*** Record excerpts ***

Create HintDb settled.

Ltac settled_step :=
  first
    [ solve [auto 1 with settled nocore]
    | apply (framed_ret settled settled_refl)
    | apply (framed_throw settled settled_refl)
    | apply (framed_gets settled settled_refl)
    | apply (framed_require settled settled_refl)
    | apply settled_emit
    | apply (framed_deref settled settled_refl settled_trans)
    | apply settled_deref_pos | apply settled_store_pos
    | apply settled_update_obj; intros ?;
        first [ apply same_size_handleCollisionState_on
              | by repeat split ]
    | apply (framed_modify settled); settled_field
    | apply settled_forOf; intros
    | apply settled_forOfAcc; intros
    | apply (framed_bind settled settled_trans); [|intros]
    | match goal with
      | |- framed settled (if ?b then _ else _) => destruct b
      | |- framed settled (match ?x with _ => _ end) => destruct x
      end ].

Ltac settled_tac := repeat settled_step.

Lemma settled_collisionChecks this : framed settled (collisionChecks this).
Proof.
  unfold collisionChecks, collisionChecks_body, isCollision,
    handleCollisionEvent, handleCollisionReaction, handleCollisionState, alert.
  settled_tac.
Qed.
#[global] Hint Resolve settled_collisionChecks : settled.

Lemma settled_Character_draw this : framed settled (Character_draw this).
Proof. unfold Character_draw. settled_tac. Qed.
#[global] Hint Resolve settled_Character_draw : settled.

Lemma settled_update this : framed settled (update this).
Proof.
  unfold update, Npc_update, Background_update, Character_update.
  settled_tac.
Qed.
#[global] Hint Resolve settled_update : settled.

Lemma settled_Player_handleKeyDown keypress this keyCode :
  framed settled (Player_handleKeyDown keypress this keyCode).
Proof. unfold Player_handleKeyDown. settled_tac. Qed.

Lemma settled_Player_handleKeyUp keypress this keyCode :
  framed settled (Player_handleKeyUp keypress this keyCode).
Proof. unfold Player_handleKeyUp. settled_tac. Qed.

Lemma settled_backgroundDim_remove : framed settled backgroundDim_remove.
Proof.
  unfold backgroundDim_remove, set_dim, set_dimDiv, set_isOpen, set_promptTitle,
    alert.
  settled_tac.
Qed.
#[global] Hint Resolve settled_backgroundDim_remove : settled.

Lemma settled_openPromptPanel npc : framed settled (openPromptPanel npc).
Proof.
  unfold openPromptPanel, backgroundDim_create, appendChild, updatePromptTable,
    title_of, set_currentNpc, set_isOpen, set_dim, set_dimDiv,
    set_promptDropDown, set_promptTitle, alert.
  settled_tac.
Qed.
#[global] Hint Resolve settled_openPromptPanel : settled.

Lemma settled_Npc_handleKeyDown this key :
  framed settled (Npc_handleKeyDown this key).
Proof.
  unfold Npc_handleKeyDown, handleKeyInteract, set_currentNpc, alert.
  settled_tac.
Qed.

Lemma settled_exitKeyListener key : framed settled (exitKeyListener key).
Proof. unfold exitKeyListener, set_continueLevel. settled_tac. Qed.

Lemma settled_handleSubmit : framed settled handleSubmit.
Proof. unfold handleSubmit, set_isOpen, alert. settled_tac. Qed.

Lemma settled_handleLevelStart : framed settled handleLevelStart.
Proof. unfold handleLevelStart, set_currentPass, alert. settled_tac. Qed.
#[global] Hint Resolve settled_handleLevelStart : settled.

Lemma settled_stopTimer : framed settled stopTimer.
Proof. unfold stopTimer. settled_tac. Qed.

Lemma settled_nominalFrame : framed settled nominalFrame.
Proof. unfold nominalFrame. settled_tac. Qed.

Lemma settled_set_gameObjects_nil : framed settled (set_gameObjects []).
Proof.
  apply framed_modify. intros w. unfold settled. cbn -[lookup insert].
  split; [done|]. split; [done|]. split.
  - intros g Hg. by apply elem_of_nil in Hg.
  - intros g. destruct (heap w !! g) as [o|]; [|done].
    exists o. split; [done | apply same_size_refl].
Qed.

Lemma settled_removed w w' i :
  env w' = GameEnv.set_gameObjects (delete i (gameObjects w)) (env w) →
  (∀ g, match heap w !! g with
        | Some o => ∃ o', heap w' !! g = Some o' ∧ same_size o o'
        | None => heap w' !! g = None
        end) →
  settled w w'.
Proof.
  intros Henv Hh. unfold settled, gameObjects. rewrite Henv. cbn.
  split; [done|]. split; [done|]. split; [|exact Hh].
  intros g Hg. eapply elem_of_sublist; [exact Hg | apply sublist_delete].
Qed.

Lemma settled_Character_destroy this : framed settled (Character_destroy this).
Proof.
  intros w. unfold Character_destroy. mrun.
  destruct (indexOf this (gameObjects w)) as [i|] eqn:Hi; [|apply settled_refl].
  destruct (heap w !! this) as [t|] eqn:Ht; mrun; [|apply settled_refl].
  destruct (Obj.canvas t) as [c|] eqn:Hc; mrun; [|apply settled_refl].
  destruct (Canvas.parentNode c) eqn:Hpn; mrun; [|apply settled_refl].
  unfold set_gameObjects. mrun.
  apply (settled_removed w _ i); [done|].
  intros g. cbn -[lookup insert]. destruct (decide (g = this)) as [->|Hne].
  - rewrite Ht, lookup_insert_eq. by eexists.
  - rewrite lookup_insert_ne by done.
    destruct (heap w !! g) as [o|]; [|done].
    exists o. split; [done | apply same_size_refl].
Qed.

Lemma settled_Background_destroy this :
  framed settled (Background_destroy this).
Proof.
  intros w. unfold Background_destroy, set_gameObjects. mrun.
  destruct (indexOf this (gameObjects w)) as [i|] eqn:Hi; [|apply settled_refl].
  mrun. apply (settled_removed w _ i); [done|].
  intros g. cbn. destruct (heap w !! g) as [o|]; [|done].
  exists o. split; [done | apply same_size_refl].
Qed.

Lemma settled_destroy this : framed settled (destroy this).
Proof.
  unfold destroy.
  apply (framed_bind settled settled_trans); [apply settled_emit|]. intros _.
  apply (framed_bind settled settled_trans);
    [apply (framed_deref settled settled_refl settled_trans)|].
  intros t. destruct (Obj.class t);
    [apply settled_Background_destroy | apply settled_Character_destroy..].
Qed.

Lemma all_sized_settled w w' : settled w w' → all_sized w → all_sized w'.
Proof.
  intros (HW & HH & Hr & Hs) Ha g Hg Hcls.
  specialize (Hs g). specialize (Ha g (Hr g Hg)).
  unfold object_at in Ha, Hcls |- *.
  destruct (heap w !! g) as [o|].
  - destruct Hs as (o' & Ho' & Hc & H1 & H2 & H3 & H4 & H5 & H6 & H7 & H8).
    rewrite Ho' in Hcls |- *.
    change (Obj.class o' ≠ Background) in Hcls.
    change (Obj.class o ≠ Background → sized w o) in Ha.
    change (sized w' o').
    rewrite Hc in Hcls. specialize (Ha Hcls).
    unfold sized in Ha |- *. by rewrite HW, HH, H1, H2, H3, H4, H5, H6, H7, H8.
  - by rewrite Hs in Hcls.
Qed.

(** ** Every tick keeps the registry consistent and its objects sized *)

Lemma hoare_settled {A} (m : M A) :
  hoare consistent m consistent → framed settled m → hoare sound m sound.
Proof.
  intros Hc Hs w [Hw Ha]. specialize (Hc w Hw). specialize (Hs w).
  destruct (m w); [| |done]; (split; [done|]); by eapply all_sized_settled.
Qed.

Lemma construct_sized cls d w p :
  cls ≠ Background →
  truthy_str (SpriteData.src d) = true →
  Document.gameContainer (document w) = true →
  positions w !! INIT_POSITION = Some p →
  ∃ w',
    construct cls (Some d) w = Ok (built_ref d w) w' ∧
    sized w' (object_at w' (built_ref d w)).
Proof.
  intros Hcls Hsrc Hgc Hp.
  destruct (construct_Ok cls d w p Hcls Hsrc Hgc Hp)
    as (w' & o & Hrun & Hheap & Ho & _ & _ & _ & _ & Henv & _).
  exists w'. split; [exact Hrun|].
  assert (∀ {A} (f : Obj.t → A),
            (∀ x, f (Obj.set_quiz None [] x) = f x) →
            f o = f (built cls d w)) as Hfield
    by (intros A f Hf; by rewrite <- Ho, Hf).
  unfold object_at. rewrite Hheap, lookup_insert_eq.
  change (sized w' o). unfold sized.
  rewrite (Hfield _ Obj.scale), (Hfield _ Obj.size), (Hfield _ Obj.width),
    (Hfield _ Obj.height), (Hfield _ Obj.xVelocity), (Hfield _ Obj.yVelocity),
    (Hfield _ Obj.scaleFactor), (Hfield _ Obj.stepFactor) by done.
  apply (f_equal GameEnv.innerWidth) in Henv as HW.
  apply (f_equal GameEnv.innerHeight) in Henv as HH.
  cbn in HW, HH. rewrite HW, HH. by repeat split.
Qed.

*** End of Record excerpts ***

→ **Aim of the exercise**
Only the lines from the beginning of the data above through the line containing "settled_update_obj; intros ?;" should be repeated, exactly as they appear.

→ **Output below**
Create HintDb settled.

Ltac settled_step :=
  first
    [ solve [auto 1 with settled nocore]
    | apply (framed_ret settled settled_refl)
    | apply (framed_throw settled settled_refl)
    | apply (framed_gets settled settled_refl)
    | apply (framed_require settled settled_refl)
    | apply settled_emit
    | apply (framed_deref settled settled_refl settled_trans)
    | apply settled_deref_pos | apply settled_store_pos
    | apply settled_update_obj; intros ?;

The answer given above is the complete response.